Faculty of Life Sciences, Technical University of Braunschweig, 38106 Braunschweig, Germany.
Department of Human and Animal Cell Lines, Leibniz-Institute DSMZ-German Collection of Microorganisms and Cell Cultures, 38124 Braunschweig, Germany.
Curr Oncol. 2021 May 10;28(3):1790-1794. doi: 10.3390/curroncol28030166.
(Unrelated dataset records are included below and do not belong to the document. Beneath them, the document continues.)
(** ** What [parse] returns on an accepted text *)

Section ParseFacts.

Ltac by_char_cases c H :=
  destruct c as [[] [] [] [] [] [] [] []]; try (cbv in H; discriminate H); try reflexivity.

Lemma digit_not_dot (c : ascii) : is_digit c = true -> Ascii.eqb c "." = false.
Proof.
  intros H. destruct (Ascii.eqb_spec c ".") as [->|]; [discriminate H | reflexivity].
Qed.

Lemma digit_not_space (c : ascii) : is_digit c = true -> is_space c = false.
Proof. intros H. by_char_cases c H. Qed.

Lemma digit_value_range (c : ascii) : is_digit c = true -> 0 <= digit_value c <= 9.
Proof.
  unfold is_digit, in_range, digit_value. intros H.
  apply andb_true_iff in H as [H1 H2].
  apply Z.leb_le in H1, H2.
  change (code "0") with 48 in H1. change (code "9") with 57 in H2. lia.
Qed.

Lemma has_char_app (x : ascii) (s t : string) :
  has_char x (s ++ t) = has_char x s || has_char x t.
Proof.
  induction s as [|c s IH]; simpl; [reflexivity|].
  now rewrite IH, orb_assoc.
Qed.

Lemma all_digits_no_dot (s : string) : all_digits s = true -> has_char "." s = false.
Proof.
  induction s as [|c s IH]; simpl; intros H; [reflexivity|].
  apply andb_true_iff in H as [Hc Hs].
  now rewrite digit_not_dot, IH.
Qed.

Lemma component_all_digits (s : string) :
  numeric_component s = true ->
  exists c t, s = String c t /\ is_digit c = true /\ all_digits t = true.
Proof.
  destruct s as [|c t]; simpl; [discriminate|]. intros H. exists c, t.
  destruct (Ascii.eqb_spec c "0") as [->|N].
  - apply String.eqb_eq in H as ->. auto.
  - apply andb_true_iff in H as [Hc Ht]. auto using nonzero_digit_is_digit.
Qed.

Lemma component_no_dot (s : string) :
  numeric_component s = true -> has_char "." s = false.
Proof.
  intros H. apply all_digits_no_dot.
  destruct (component_all_digits s H) as (c & t & -> & Hc & Ht).
  simpl. now rewrite Hc, Ht.
Qed.

Lemma split_no_sep (sep : ascii) (s : string) :
  has_char sep s = false -> split sep s = [s].
Proof.
  induction s as [|c s IH]; simpl; intros H; [reflexivity|].
  apply orb_false_iff in H as [Hc Hs]. now rewrite Hc, IH.
Qed.

Lemma split_app (sep : ascii) (a rest : string) :
  has_char sep a = false -> split sep (a ++ String sep rest) = a :: split sep rest.
Proof.
  induction a as [|c a IH]; simpl; intros H.
  - now rewrite Ascii.eqb_refl.
  - apply orb_false_iff in H as [Hc Ha]. now rewrite Hc, IH.
Qed.

Lemma rstrip_all_digits (s : string) : all_digits s = true -> rstrip s = s.
Proof.
  induction s as [|c s IH]; simpl; intros H; [reflexivity|].
  apply andb_true_iff in H as [Hc Hs]. rewrite IH by assumption.
  destruct s; [now rewrite digit_not_space | reflexivity].
Qed.

Lemma rstrip_all_digits_newline (c : ascii) (s : string) :
  is_digit c = true -> all_digits s = true ->
  rstrip (String c s ++ newline) = String c s.
Proof.
  revert c. induction s as [|d s IH]; intros c Hc Hs.
  - simpl. now rewrite digit_not_space.
  - simpl in Hs. apply andb_true_iff in Hs as [Hd Hs].
    change (rstrip (String c (String d s) ++ newline))
      with (match rstrip (String d s ++ newline) with
            | "" => if is_space c then "" else String c ""
            | t => String c t
            end).
    now rewrite IH.
Qed.

Lemma digits_all_digits (s : string) :
  forall acc, all_digits s = true -> digits acc true s = Some (decimal acc s).
Proof.
  induction s as [|c s IH]; simpl; intros acc H; [reflexivity|].
  apply andb_true_iff in H as [Hc Hs]. now rewrite Hc, IH.
Qed.

Lemma decimal_nonneg (s : string) :
  forall acc, all_digits s = true -> 0 <= acc -> 0 <= decimal acc s.
Proof.
  induction s as [|c s IH]; cbn [decimal all_digits]; intros acc H Hacc; [assumption|].
  apply andb_true_iff in H as [Hc Hs].
  apply IH; [assumption|]. pose proof (digit_value_range c Hc). lia.
Qed.

Lemma count_digits_all_digits (s : string) :
  all_digits s = true -> count_digits s = Z.of_nat (String.length s).
Proof.
  induction s as [|c s IH]; cbn [count_digits all_digits String.length];
    intros H; [reflexivity|].
  apply andb_true_iff in H as [Hc Hs].
  rewrite Hc, IH, Nat2Z.inj_succ by assumption. lia.
Qed.

Lemma int_literal_digits (c : ascii) (t : string) :
  is_digit c = true -> all_digits t = true ->
  int_literal (String c t)
  = if fits (String c t) then Some (decimal 0 (String c t)) else None.
Proof.
  intros Hc Ht. unfold int_literal, fits.
  rewrite count_digits_all_digits by (cbn [all_digits]; now rewrite Hc, Ht).
  rewrite Z.ltb_antisym.
  destruct (Z.of_nat (String.length (String c t)) <=? int_max_str_digits);
    cbn [negb]; [|reflexivity].
  cbn [digits decimal]. now rewrite Hc, digits_all_digits.
Qed.

Lemma py_int_unsigned (s t : string) (c : ascii) :
  strip s = String c t -> is_digit c = true -> all_digits t = true ->
  py_int s = if fits (String c t) then Some (decimal 0 (String c t)) else None.
Proof.
  intros E Hc Ht. unfold py_int. rewrite E.
  transitivity (int_literal (String c t)).
  - by_char_cases c Hc.
  - now apply int_literal_digits.
Qed.

(** [int] on a component, alone or followed by the newline it strips: the
    number the digits denote when they are few enough, [ValueError]
    otherwise. *)
Lemma py_int_component (s : string) :
  numeric_component s = true ->
  py_int s = (if fits s then Some (decimal 0 s) else None) /\
  py_int (s ++ newline) = (if fits s then Some (decimal 0 s) else None).
Proof.
  intros H. destruct (component_all_digits s H) as (c & t & -> & Hc & Ht).
  split; apply py_int_unsigned; try assumption; unfold strip.
  - simpl. rewrite digit_not_space by assumption.
    apply rstrip_all_digits. simpl. now rewrite Hc, Ht.
  - simpl lstrip. rewrite digit_not_space by assumption.
    now apply rstrip_all_digits_newline.
Qed.

Lemma component_value_nonneg (s : string) :
  numeric_component s = true -> 0 <= decimal 0 s.
Proof.
  intros H. destruct (component_all_digits s H) as (c & t & -> & Hc & Ht).
  apply decimal_nonneg; [|lia]. simpl. now rewrite Hc, Ht.
Qed.
(** The three ways a pass can go. *)
Lemma OnInterruptIsr_cases (w : World) :
  (DiagnosticMode (dev w) = true /\ OnInterruptIsr w = (true, w))
  \/ (exists status reports tc spb,
        DiagnosticMode (dev w) = false
        /\ TchServiceInterrupts
             (TouchContext (dev w)) (I2CContext (dev w)) (InputMode (dev w))
           = (status, reports, tc, spb)
        /\ NT_SUCCESS status = false
        /\ OnInterruptIsr w
           = (true,
              {| dev := set_I2CContext spb (set_TouchContext tc (dev w));
                 log := log w ++ [EvCall CallTchServiceInterrupts] |}))
  \/ (exists status reports tc spb,
        DiagnosticMode (dev w) = false
        /\ TchServiceInterrupts
             (TouchContext (dev w)) (I2CContext (dev w)) (InputMode (dev w))
           = (status, reports, tc, spb)
        /\ NT_SUCCESS status = true
        /\ OnInterruptIsr w
           = (true,
              {| dev := set_PingPongQueue
                          (skipn (length reports) (PingPongQueue (dev w)))
                          (set_I2CContext spb (set_TouchContext tc (dev w)));
                 log := log w
                        ++ EvCall CallTchServiceInterrupts
                        :: EvDbgPrint (DbgReported (Z.of_nat (length reports)))
                        :: pass_events 0 (PingPongQueue (dev w)) reports |})).
Proof.
  destruct (DiagnosticMode (dev w)) eqn:Hdiag.
  - left. split; [reflexivity|].
    unfold OnInterruptIsr, OnInterruptIsr_body, bind, get_dev.
    rewrite Hdiag. reflexivity.
  - right.
    destruct (TchServiceInterrupts
                (TouchContext (dev w)) (I2CContext (dev w)) (InputMode (dev w)))
      as [[[status reports] tc] spb] eqn:Hsvc.
    destruct (NT_SUCCESS status) eqn:Hok.
    + right. exists status, reports, tc, spb. repeat split.
      * exact Hok.
      * apply (OnInterruptIsr_success w _ _ _ _ Hdiag Hsvc Hok).
    + left. exists status, reports, tc, spb. repeat split.
      * exact Hok.
      * unfold OnInterruptIsr, bind.
        rewrite (OnInterruptIsr_body_failure w _ _ _ _ Hdiag Hsvc Hok).
        reflexivity.
Qed.

Lemma completions_failure_log (l : list Event) :
  completions (l ++ [EvCall CallTchServiceInterrupts]) = completions l.
Proof. rewrite completions_app. apply app_nil_r. Qed.
Lemma u8_range z : 0 <= u8 z < 256.
Proof. apply (wrap_in_width 8 z). lia. Qed.
Lemma u16_range z : 0 <= u16 z < 65536.
Proof. apply (wrap_in_width 16 z). lia. Qed.
Lemma u32_range z : 0 <= u32 z < 4294967296.
Proof. apply (wrap_in_width 32 z). lia. Qed.
Lemma u64_range z : 0 <= u64 z < 18446744073709551616.
Proof. apply (wrap_in_width 64 z). lia. Qed.

Lemma u8_small z : 0 <= z < 256 -> u8 z = z.
Proof. intros. by apply wrap_small. Qed.
Lemma u16_small z : 0 <= z < 65536 -> u16 z = z.
Proof. intros. by apply wrap_small. Qed.
Lemma u32_small z : 0 <= z < 4294967296 -> u32 z = z.
Proof. intros. by apply wrap_small. Qed.
Lemma u64_small z : 0 <= z < 18446744073709551616 -> u64 z = z.
Proof. intros. by apply wrap_small. Qed.

Create HintDb width.
Create Rewrite HintDb width.
#[export] Hint Resolve u8_range u16_range u32_range u64_range : width.
#[export] Hint Rewrite u8_small u16_small u32_small u64_small using lia : width.

(** [(v & mask) != 0] *)
Definition has_bits (v mask : Z) : bool := negb (Z.land v mask =? 0).
(** [(v & mask) == mask] *)
Definition all_bits (v mask : Z) : bool := Z.land v mask =? mask.

(** ** Bounded quantification

    A property of every index below a constant bound is decided by evaluation. *)

Definition forall_below (n : Z) (f : Z -> bool) : bool := forallb f (seqZ 0 n).

Lemma forall_below_spec n f :
  forall_below n f = true -> forall i, 0 <= i < n -> f i = true.
Proof.
  unfold forall_below. rewrite forallb_forall. intros H i Hi. apply H.
  apply list_elem_of_In, elem_of_seqZ. lia.
Qed.

Lemma Forall_removelast {A} (P : A -> Prop) l : Forall P l -> Forall P (removelast l).
Proof.
  induction 1 as [|x l Hx Hl IH]; simpl; [constructor|]. destruct l; [constructor|by constructor].
Qed.

Lemma filter_all {A} (P : A -> Prop) `{!forall x, Decision (P x)} l : Forall P l -> filter P l = l.
Proof. induction 1; [done|]. rewrite filter_cons_True by done. by f_equal. Qed.

(** ** Bytes *)

Definition bytes_ok (l : list Z) : Prop := Forall is_u8 l.

Lemma bytes_ok_eval l : forallb (fun b => (0 <=? b) && (b <? 256)) l = true -> bytes_ok l.
Proof.
  rewrite forallb_forall. intros H. apply Forall_forall. intros x Hx.
  apply list_elem_of_In, H, andb_true_iff in Hx as [H1 H2].
  apply Z.leb_le in H1. apply Z.ltb_lt in H2. unfold in_width. change (2 ^ 8) with 256. lia.
Qed.

(** [b[i]] for an index the code has checked; 0 elsewhere. *)
Definition byte_at (b : list Z) (i : nat) : Z := nth i b 0.

Definition le_bytes_value (b : list Z) : Z :=
  fold_right (fun x acc => x + 256 * acc) 0 b.

Fixpoint le_bytes_of (n : nat) (v : Z) : list Z :=
  match n with
  | O => []
  | S n => v mod 256 :: le_bytes_of n (v / 256)
  end.

(** The bytes before the terminator of a C string. *)
Fixpoint c_string (bytes : list Z) : list Z :=
  match bytes with
  | [] => []
  | b :: bytes => if b =? 0 then [] else b :: c_string bytes
  end.

(** The firmware's little-endian readers, at offset [i]. *)
Definition read_le16 (b : list Z) (i : nat) : Z :=
  Z.lor (byte_at b i) (Z.shiftl (byte_at b (i + 1)) 8).
Definition read_le32 (b : list Z) (i : nat) : Z :=
  Z.lor (Z.lor (Z.lor (byte_at b i) (Z.shiftl (byte_at b (i + 1)) 8))
               (Z.shiftl (byte_at b (i + 2)) 16))
        (Z.shiftl (byte_at b (i + 3)) 24).

Lemma length_le_bytes_of n v : length (le_bytes_of n v) = n.
Proof. revert v. induction n; intros; simpl; auto. Qed.

Lemma le_bytes_of_ok n v : bytes_ok (le_bytes_of n v).
Proof.
  revert v. induction n; intros v; simpl; constructor; [|by apply IHn].
  apply Z.mod_pos_bound. lia.
Qed.

Lemma le_bytes_value_of n v :
  0 <= v < 256 ^ Z.of_nat n -> le_bytes_value (le_bytes_of n v) = v.
Proof.
  revert v. induction n as [|n IH]; intros v Hv; simpl.
  - change (256 ^ Z.of_nat 0) with 1 in Hv. lia.
  - rewrite Nat2Z.inj_succ, Z.pow_succ_r in Hv by lia.
    rewrite IH; [pose proof (Z.div_mod v 256); lia|].
    split; [apply Z.div_pos; lia|]. apply Z.div_lt_upper_bound; lia.
Qed.

Lemma lor_shiftl_add a b n :
  0 <= n -> 0 <= a < 2 ^ n -> Z.lor a (Z.shiftl b n) = a + 2 ^ n * b.
Proof.
  intros Hn Ha. rewrite Z.add_comm, Z.mul_comm, <- Z.shiftl_mul_pow2 by done.
  symmetry. rewrite Z.lor_comm. rewrite <- Z.lxor_lor, <- Z.add_nocarry_lxor; [done| |].
  all: apply Z.bits_inj'; intros i Hi; rewrite Z.land_spec, Z.shiftl_spec, Z.bits_0 by done.
  all: destruct (Z.lt_ge_cases i n) as [Hl|Hl]; [by rewrite Z.testbit_neg_r by lia|].
  all: replace (Z.testbit a i) with false; [by rewrite andb_false_r|].
  all: symmetry; rewrite <- (Z.mod_small a (2 ^ n)) by lia.
  all: apply Z.mod_pow2_bits_high; lia.
Qed.

Lemma le16_sum b0 b1 :
  is_u8 b0 -> is_u8 b1 -> Z.lor b0 (Z.shiftl b1 8) = b0 + 256 * b1.
Proof. intros. by rewrite lor_shiftl_add by (try lia; done). Qed.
Chronic neutrophilic leukemia (CNL) is a rare myeloproliferative neoplasm that is genetically characterized by the absence of both the Philadelphia chromosome and BCR-ABL1 fusion gene and the high prevalence of mutations in the colony-stimulating factor 3 receptor (CSF3R). Additional disease-modifying mutations have been recognized in CNL samples, portraying a distinct mutational landscape. Despite the growing knowledge base on genomic aberrations, further progress could be gained from the availability of representative models of CNL. To address this gap, we screened a large panel of available leukemia cell lines, followed by a detailed mutational investigation with focus on the CNL-associated candidate driver genes. The sister cell lines CNLBC-1 and MOLM-20 were derived from a patient with CNL and carry CNL-typical molecular hallmarks, namely mutations in several genes, such as CSF3R, ASXL1, EZH2, NRAS, and SETBP1. The use of these validated and comprehensively characterized models will benefit the understanding of the pathobiology of CNL and help inform therapeutic strategies.
慢性中性粒细胞白血病(CNL)是一种罕见的骨髓增殖性肿瘤,其遗传特征为既不存在费城染色体和 BCR-ABL1 融合基因,又普遍存在集落刺激因子 3 受体(CSF3R)突变。在 CNL 样本中还发现了其他疾病修饰突变,描绘了一个独特的突变景观。尽管对基因组异常的了解不断增加,但如果有代表性的 CNL 模型,可能会取得进一步的进展。为了解决这一差距,我们筛选了大量现有的白血病细胞系,然后对 CNL 相关候选驱动基因进行了详细的突变研究。姐妹细胞系 CNLBC-1 和 MOLM-20 源自一名患有 CNL 的患者,携带 CNL 典型的分子特征,即多个基因(如 CSF3R、ASXL1、EZH2、NRAS 和 SETBP1)发生突变。使用这些经过验证和全面表征的模型将有助于理解 CNL 的病理生物学,并有助于为治疗策略提供信息。